Astokomii Smith, of Siksika Nation, wiped away tears as she touched the bright red fabrics and fringes of three outfits at the Alberta Boot Company.
“I’m thankful and I know a lot of work went into this by many different people,” she said.
On the dress, the figures near the top of the collar represent the five tribes of Treaty 7. The butterflies scattered around the sleeves symbolize Smith’s fancy shawl dance, and three bears at the hem of the dress come from historic teepee designs.
“At a point, bears and people lived together, and at one point, the people were starving. So the bears provided food for them,” Smith explained. “So we honour them by putting the bears on the teepee.”
A collaborative effort
Beadwork by Smith’s grandmother, Darlene Munro, is featured on her outfits.
“[It] is really special to me, and it’s actually the first time that it’s been done on the parade leathers,” Smith said.
In addition to Munro’s work, Smith’s aunt, Karen Ayoungman, beaded the hemlines.

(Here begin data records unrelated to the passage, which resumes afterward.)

(* ===== verification/SessionStore.v ===== *)
(** * SessionStore: the session sidecar ([src/session_store.c])

    The record written for each active session, its reader, and the file.  The
    reader's cursor is the list of bytes from [*p] to [end]; a read past it is
    [Oob], the code's [return -1] is [Fail]. *)
From S2P Require Import Prelude Ring CText Crypto Frame Session SessionRing SessionSafety Sidecar.

Definition TT_SES_MAGIC : bytes := ascii_bytes "TTSES1".
Definition SES_FRIENDS : nat := 256.
Definition SES_MAX_FILE : Z := 4 * 1024 * 1024.

(** ** Writing *)

Definition buf_u8 (v : Z) : bytes := [u8 v].
Definition buf_u16 (v : Z) : bytes := be16 v.
Definition buf_u32 (v : Z) : bytes := be32 v.
Definition buf_bool (b : bool) : bytes := buf_u8 (if b then 1 else 0).

Definition ratchet_put (r : TTRatchet) : bytes :=
  ztake TT_KEY32 (chain r) ++ buf_u32 (seq r) ++ ztake TT_KEY32 (rroot r) ++
  buf_u16 (since_fold r) ++ buf_u16 (len (skipped r)) ++
  concat ((fun e => buf_u32 e.1 ++ ztake TT_KEY32 e.2) <$> skipped r).

Definition rekey_put (k : TTRekey) : bytes :=
  ztake TT_KEY32 (eph_sk k) ++ ztake TT_KEY32 (eph_pk k) ++ buf_bool (have_kem k) ++
  ztake TT_KEM_PK (rk_kem_pk k) ++ ztake TT_KEM_SK (rk_kem_sk k) ++ buf_bool (peer_have k) ++
  ztake TT_KEM_PK (peer_kem_pk k) ++ ztake TT_KEY32 (peer_eph_pk k) ++ buf_bool (rekey_due k) ++
  buf_bool (awaiting_peer k) ++ buf_bool (published k) ++ buf_bool (post_fold_publish k) ++
  buf_bool (publish_back k).

Definition sent_put (m : TTSentMsg) : bytes :=
  buf_u32 (m_gen m) ++ buf_u32 (m_seq m) ++ buf_u16 (m_len m) ++ ztake (m_len m) (m_data m).

Definition rel_put (r : TTReliable) : bytes :=
  buf_u16 (Z.of_nat (sb_count (sent r))) ++ concat (sent_put <$> sent_slots (sent r)) ++
  buf_u32 (recv_acked r) ++ buf_bool (ack_due r) ++ buf_bool (resend_req_pending r) ++
  buf_u32 (resend_req_gen r) ++ buf_u32 (resend_req_from r) ++ buf_bool (resend_rep_pending r) ++
  buf_u32 (resend_rep_gen r) ++ buf_u32 (resend_rep_from r) ++ buf_u16 (resend_rep_pos r).

(** The first byte is the friend number, patched in by the caller. *)
Definition session_put (fn : Z) (s : TTSession) : bytes :=
  buf_u8 fn ++ buf_bool (i_am_initiator s) ++ ztake TT_KEY32 (root s) ++
  ratchet_put (send s) ++ ratchet_put (recv s) ++ rekey_put (rekey s) ++ rel_put (rel s).

(** The active sessions, numbered. *)
Fixpoint active_sessions (fn : Z) (e2ee : list TTSession) : list (Z * TTSession) :=
  match e2ee with
  | [] => []
  | s :: e2ee => (if active s then [(fn, s)] else []) ++ active_sessions (fn + 1) e2ee
  end.

(** [uint8_t count] *)
Definition active_count (e2ee : list TTSession) : Z := u8 (len (active_sessions 0 e2ee)).

Definition ses_plaintext (e2ee : list TTSession) : bytes :=
  TT_SES_MAGIC ++ buf_u8 (active_count e2ee) ++
  concat ((fun e => session_put e.1 e.2) <$> active_sessions 0 e2ee).

(** ** Reading *)

Definition get_bytes (n : Z) (l : bytes) : outcome (bytes * bytes) :=
  if len l <? n then Oob else Ok (ztake n l, zdrop n l).
Definition get_u8 (l : bytes) : outcome (Z * bytes) :=
  '(b, l) ← get_bytes 1 l; Ok (zat b 0, l).
Definition get_bool (l : bytes) : outcome (bool * bytes) :=
  '(b, l) ← get_u8 l; Ok (negb (b =? 0), l).
Definition get_u16 (l : bytes) : outcome (Z * bytes) :=
  '(b, l) ← get_bytes 2 l; Ok (rd16 (zat b 0) (zat b 1), l).
Definition get_u32 (l : bytes) : outcome (Z * bytes) :=
  '(b, l) ← get_bytes 4 l; Ok (rd32 (zat b 0) (zat b 1) (zat b 2) (zat b 3), l).
(** The guard [p + n > end], [return -1]. *)
Definition need (n : Z) (l : bytes) : outcome unit := guard_ok (n <=? len l).

Fixpoint skipped_get (n : nat) (l : bytes) : outcome (list (Z * bytes) * bytes) :=
  match n with
  | O => Ok ([], l)
  | S n =>
      _ ← need (4 + TT_KEY32) l;
      '(sq, l) ← get_u32 l;
      '(key, l) ← get_bytes TT_KEY32 l;
      '(rest, l) ← skipped_get n l;
      Ok ((sq, key) :: rest, l)
  end.

Definition ratchet_get (l : bytes) : outcome (TTRatchet * bytes) :=
  _ ← need (TT_KEY32 + 4 + TT_KEY32 + 2 + 2) l;
  '(ch, l) ← get_bytes TT_KEY32 l;
  '(sq, l) ← get_u32 l;
  '(rt, l) ← get_bytes TT_KEY32 l;
  '(fold, l) ← get_u16 l;
  '(n, l) ← get_u16 l;
  _ ← guard_ok (n <=? TT_SESSION_SKIPPED_MAX);
  '(sk, l) ← skipped_get (Z.to_nat n) l;
  Ok (mkRatchet ch sq rt fold sk, l).

(** [carrier] is not stored: it keeps the record's old value. *)
Definition rekey_get (old : bytes) (l : bytes) : outcome (TTRekey * bytes) :=
  _ ← need (TT_KEY32 + TT_KEY32 + 1 + TT_KEM_PK + TT_KEM_SK + 1 + TT_KEM_PK + TT_KEY32 + 5) l;
  '(esk, l) ← get_bytes TT_KEY32 l;
  '(epk, l) ← get_bytes TT_KEY32 l;
  '(hk, l) ← get_bool l;
  '(kpk, l) ← get_bytes TT_KEM_PK l;
  '(ksk, l) ← get_bytes TT_KEM_SK l;
  '(ph, l) ← get_bool l;
  '(pkpk, l) ← get_bytes TT_KEM_PK l;
  '(pepk, l) ← get_bytes TT_KEY32 l;
  '(due, l) ← get_bool l;
  '(aw, l) ← get_bool l;
  '(pub, l) ← get_bool l;
  '(pfp, l) ← get_bool l;
  '(pb, l) ← get_bool l;
  Ok (mkRekey esk epk hk kpk ksk ph pkpk pepk due aw pub pfp pb old, l).

(** Entry [i] of the ring is read into slot [i], over the slot's old bytes. *)
Fixpoint sent_get (n i : nat) (m : list TTSentMsg) (l : bytes) : outcome (list TTSentMsg * bytes) :=
  match n with
  | O => Ok (m, l)
  | S n =>
      _ ← need (4 + 4 + 2) l;
      '(gen, l) ← get_u32 l;
      '(sq, l) ← get_u32 l;
      '(ln, l) ← get_u16 l;
      _ ← guard_ok (negb (TT_FRAME_DATA_MAX <? ln) && (ln <=? len l));
      '(d, l) ← get_bytes ln l;
      let old := m_data (default zero_sent_msg (m !! i)) in
      sent_get n (S i) (<[i := mkSentMsg gen sq ln (overwrite d old)]> m) l
  end.

Definition rel_get (old : TTReliable) (l : bytes) : outcome (TTReliable * bytes) :=
  _ ← need 2 l;
  '(n, l) ← get_u16 l;
  _ ← guard_ok (n <=? Z.of_nat TT_SENT_MAX);
  '(m, l) ← sent_get (Z.to_nat n) 0 (sb_m (sent old)) l;
  _ ← need (4 + 1 + 1 + 4 + 4 + 1 + 4 + 4 + 2) l;
  '(acked, l) ← get_u32 l;
  '(ad, l) ← get_bool l;
  '(rqp, l) ← get_bool l;
  '(rqg, l) ← get_u32 l;
  '(rqf, l) ← get_u32 l;
  '(rpp, l) ← get_bool l;
  '(rpg, l) ← get_u32 l;
  '(rpf, l) ← get_u32 l;
  '(pos, l) ← get_u16 l;
  Ok (mkReliable (mkSentBuf m 0 (Z.to_nat n)) acked ad rqp rqg rqf rpp rpg rpf pos, l).

(** A whole record over the old contents [s] of its slot. *)
Definition session_get (s : TTSession) (l : bytes) : outcome (TTSession * bytes) :=
  _ ← need (1 + 1 + TT_KEY32) l;
  '(fn, l) ← get_u8 l;
  '(init, l) ← get_bool l;
  '(rt, l) ← get_bytes TT_KEY32 l;
  '(sr, l) ← ratchet_get l;
  '(rr, l) ← ratchet_get l;
  '(k, l) ← rekey_get (carrier (rekey s)) l;
  '(r, l) ← rel_get (rel s) l;
  Ok (s <| i_am_initiator := init |> <| root := rt |> <| send := sr |> <| recv := rr |>
        <| rekey := k |> <| rel := r |> <| active := true |>, l).

(** The entry loop.  [Fail] of an entry ends it; the second component is the
    slot of that entry, which the code leaves partly overwritten (the model
    keeps its old contents). *)
Fixpoint load_sessions (count : nat) (e2ee : list TTSession) (l : bytes)
    : outcome (list TTSession * option Z) :=
  match count with
  | O => Ok (e2ee, None)
  | S count =>
      match l with
      | [] => Ok (e2ee, None)
      | fn :: _ =>
          match session_get (default tt_session_init (e2ee !! Z.to_nat fn)) l with
          | Oob => Oob
          | Fail => Ok (e2ee, Some fn)
          | Ok (s, l) => load_sessions count (<[Z.to_nat fn := s]> e2ee) l
          end
      end
  end.

Definition parse_sessions (e2ee : list TTSession) (pt : bytes) : outcome (list TTSession * option Z) :=
  if (len pt <? 6) || negb (bytes_eqb (ztake 6 pt) TT_SES_MAGIC) then Ok (e2ee, None) else
  match zdrop 6 pt with
  | [] => Ok (e2ee, None)
  | count :: l => load_sessions (Z.to_nat count) e2ee l
  end.

Section file.
Context {K : PassKey}.

(** [None]: no file. *)
Definition tt_session_store_save (e2ee : list TTSession) (key : option Key) (nonce : bytes)
    (old : option bytes) : option bytes :=
  if active_count e2ee =? 0 then None
  else (sidecar_save SES_MAX_FILE key nonce old (ses_plaintext e2ee)).1.

(** Decryption needs a key here: without one an encrypted file is parsed as it is. *)
Definition ses_load_bytes (key : option Key) (file : option bytes) : option (bytes * Z) :=
  match key with
  | Some _ => sidecar_load SES_MAX_FILE key file
  | None =>
      match file with
      | None => None
      | Some f => if (len f <=? 0) || (SES_MAX_FILE <? len f) then None else Some (f, len f)
      end
  end.

Definition tt_session_store_load (e2ee : list TTSession) (key : option Key) (file : option bytes)
    : outcome (list TTSession * option Z) :=
  match ses_load_bytes key file with
  | None => Ok (e2ee, None)
  | Some (buf, pt_len) => parse_sessions e2ee (ztake pt_len buf)
  end.
End file.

It took Janine Stabner, of Janine’s Custom Creations, a month to create the leathers.
The parade boots were designed and made by the Alberta Boot Company.
Stacey Running Rabbit beaded the crown, as she has for the past decade.

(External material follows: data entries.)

(* ===== verification/TransferFlow.v ===== *)
(** * TransferFlow: a download among other transfers

    One download is followed through any interleaving with other transfers:
    whenever it is reported as done, its file holds the bytes that were there
    before the starting offset, followed by the bytes received. *)
From stdpp Require Import gmap.
From S2P Require Import Prelude StateM CText Sidecar Resume Slots Xfer Avatar Transfer TransferSafety.

(** ** Writing at an offset *)

Lemma zrep_neg {A} n (x : A) : n <= 0 -> zrep n x = [].
Proof. intros H. unfold zrep. by replace (Z.to_nat n) with 0%nat by lia. Qed.
Lemma ztake_ztake {A} n m (l : list A) : 0 <= n <= m -> ztake n (ztake m l) = ztake n l.
Proof. intros H. unfold ztake. rewrite take_take. f_equal. lia. Qed.
Lemma ztake_ge {A} n (l : list A) : len l <= n -> ztake n l = l.
Proof. apply ztake_all. Qed.

(** What lies before the offset [pos]: old bytes, then zeros. *)
Definition before (pos : Z) (old : bytes) : bytes := ztake pos old ++ zrep (pos - len old) 0.
Lemma len_before pos old : 0 <= pos -> len (before pos old) = pos.
Proof.
  intros H. unfold before. pose proof (len_nonneg old). rewrite len_app. destruct (Z.leb_spec pos (len old)).
  - rewrite zrep_neg, len_ztake by lia. change (len []) with 0. lia.
  - rewrite ztake_ge, len_zrep by lia. lia.
Qed.
Lemma pwrite_before pos b old : pwrite pos b old = before pos old ++ b ++ zdrop (pos + len b) old.
Proof. unfold pwrite, before. by rewrite <- app_assoc. Qed.
Lemma before_pwrite pos b old : 0 <= pos -> before (pos + len b) (pwrite pos b old) = before pos old ++ b.
Proof.
  intros H. unfold before at 1. pose proof (len_nonneg b). rewrite pwrite_before, app_assoc.
  assert (Hl : len (before pos old ++ b) = pos + len b) by (rewrite len_app, len_before; lia).
  rewrite ztake_app by lia. rewrite zrep_neg; [by rewrite app_nil_r|]. rewrite len_app, Hl.
  pose proof (len_nonneg (zdrop (pos + len b) old)). lia.
Qed.
Lemma zdrop_pwrite pos a n old : 0 <= pos -> 0 <= n -> zdrop (pos + len a + n) (pwrite pos a old) = zdrop (pos + len a + n) old.
Proof.
  intros H Hn. pose proof (len_nonneg a). rewrite pwrite_before, app_assoc.
  rewrite <- (zdrop_zdrop n (pos + len a)) by lia. rewrite zdrop_app by (rewrite len_app, len_before; lia).
  rewrite zdrop_zdrop by lia. done.
Qed.
Lemma pwrite_pwrite pos a b old : 0 <= pos ->
  pwrite (pos + len a) b (pwrite pos a old) = pwrite pos (a ++ b) old.
Proof.
  intros H. pose proof (len_nonneg b). rewrite (pwrite_before (pos + len a)), before_pwrite, zdrop_pwrite by lia.
  rewrite pwrite_before, len_app, Z.add_assoc. by rewrite <- !app_assoc.
Qed.
Lemma pwrite_nil pos old : 0 <= pos <= len old -> pwrite pos [] old = old.
Proof.
  intros H. rewrite pwrite_before. unfold before. rewrite zrep_neg by lia. rewrite app_nil_r. change (len []) with 0.
  rewrite Z.add_0_r. apply ztake_zdrop.
Qed.

(** ** The download *)

Record download := mkDownload {
  d_fn : Z;
  d_num : Z;
  d_id : Z;
  d_size : Z;
  d_from : Z;     (** offset it started at *)
  d_file : bytes; (** path *)
  d_old : bytes;  (** contents before *)
  d_file_id : bytes;
}.

Section flow.
Context {K : PassKey} {E : XferEnv} (pass_key : option Key) (d : download).

(** The slot of the download after the bytes [rec]. *)
Record own (rec : bytes) (x : TTXfer) : Prop := {
  ow_fn : x_fn x = d_fn d;
  ow_num : file_number x = d_num d;
  ow_id : x_id x = d_id d;
  ow_recv : sending x = false;
  ow_accepted : accepted x = true;
  ow_fp : x_fp x = Some (mkFile (d_file d) (d_from d + len rec));
  ow_size : x_size x = d_size d;
  ow_got : got x = d_from d + len rec;
}.
(** Another transfer: not of the same number, and not writing the same file. *)
Record stranger (y : TTXfer) : Prop := {
  st_num : ~ (x_fn y = d_fn d /\ file_number y = d_num d);
  st_id : x_id y <> d_id d;
  st_file : sending y = false -> forall f, x_fp y = Some f -> f_path f <> d_file d;
}.
(** The file after the bytes [rec]; it is not touched before the first. *)
Definition content (rec : bytes) : bytes := match rec with [] => d_old d | _ => pwrite (d_from d) rec (d_old d) end.
Definition reported (s : xfer_state) : Prop := exists fn b, UiEvent TT_EV_FILE_DONE fn (d_id d) b ∈ xtrace s.

(** [Ending]: the slot is still taken, its file no longer followed. *)
Inductive stage := Running (i : nat) | Ending (i : nat) | Finished | Failed.
Definition elsewhere (st : stage) (j : nat) : Prop := match st with Running i | Ending i => j <> i | _ => True end.
Definition settled (st : stage) : Prop := match st with Ending _ => False | _ => True end.
Definition stage_ok (rec : bytes) (st : stage) (s : xfer_state) : Prop :=
  match st with
  | Running i => (exists x, xfers s !! i = Some (Some x) /\ own rec x) /\ ~ reported s /\
                 disk s !! d_file d = Some (content rec) /\ d_from d + len rec <= d_size d
  | Finished => disk s !! d_file d = Some (content rec) /\ d_from d + len rec = d_size d
  | Ending _ | Failed => ~ reported s
  end.
(** The index gives the file no other id. *)
Definition names_ok (idx : list TTResumeEntry) : Prop := Forall (fun e => path e = d_file d -> file_id e = d_file_id d) idx.
(** [n] more ids can be given before the counter wraps. *)
Record flow (n : nat) (rec : bytes) (st : stage) (s : xfer_state) : Prop := {
  fl_others : forall j y, elsewhere st j -> xfers s !! j = Some (Some y) -> stranger y;
  fl_index : names_ok (resume_idx s);
  fl_seq : 0 <= d_id d <= xfer_seq s /\ xfer_seq s + Z.of_nat n < 2 ^ 32;
  fl_stage : stage_ok rec st s;
}.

“This is only going to happen to me once and the fact that so many people put their time and effort into it to make this for me, it’s really special,” Smith said.
Stabner said she was covered in goosebumps when the leathers were unveiled.
“Every year that I do this, it’s such an honour to do that and work with so many very creative and gifted people… It’s a good community of very talented women,” she said.
“It’s a very special moment because that’s who you’re doing it for. It’s got so much meaning behind it that you just want it to come across as something really special for everybody involved.”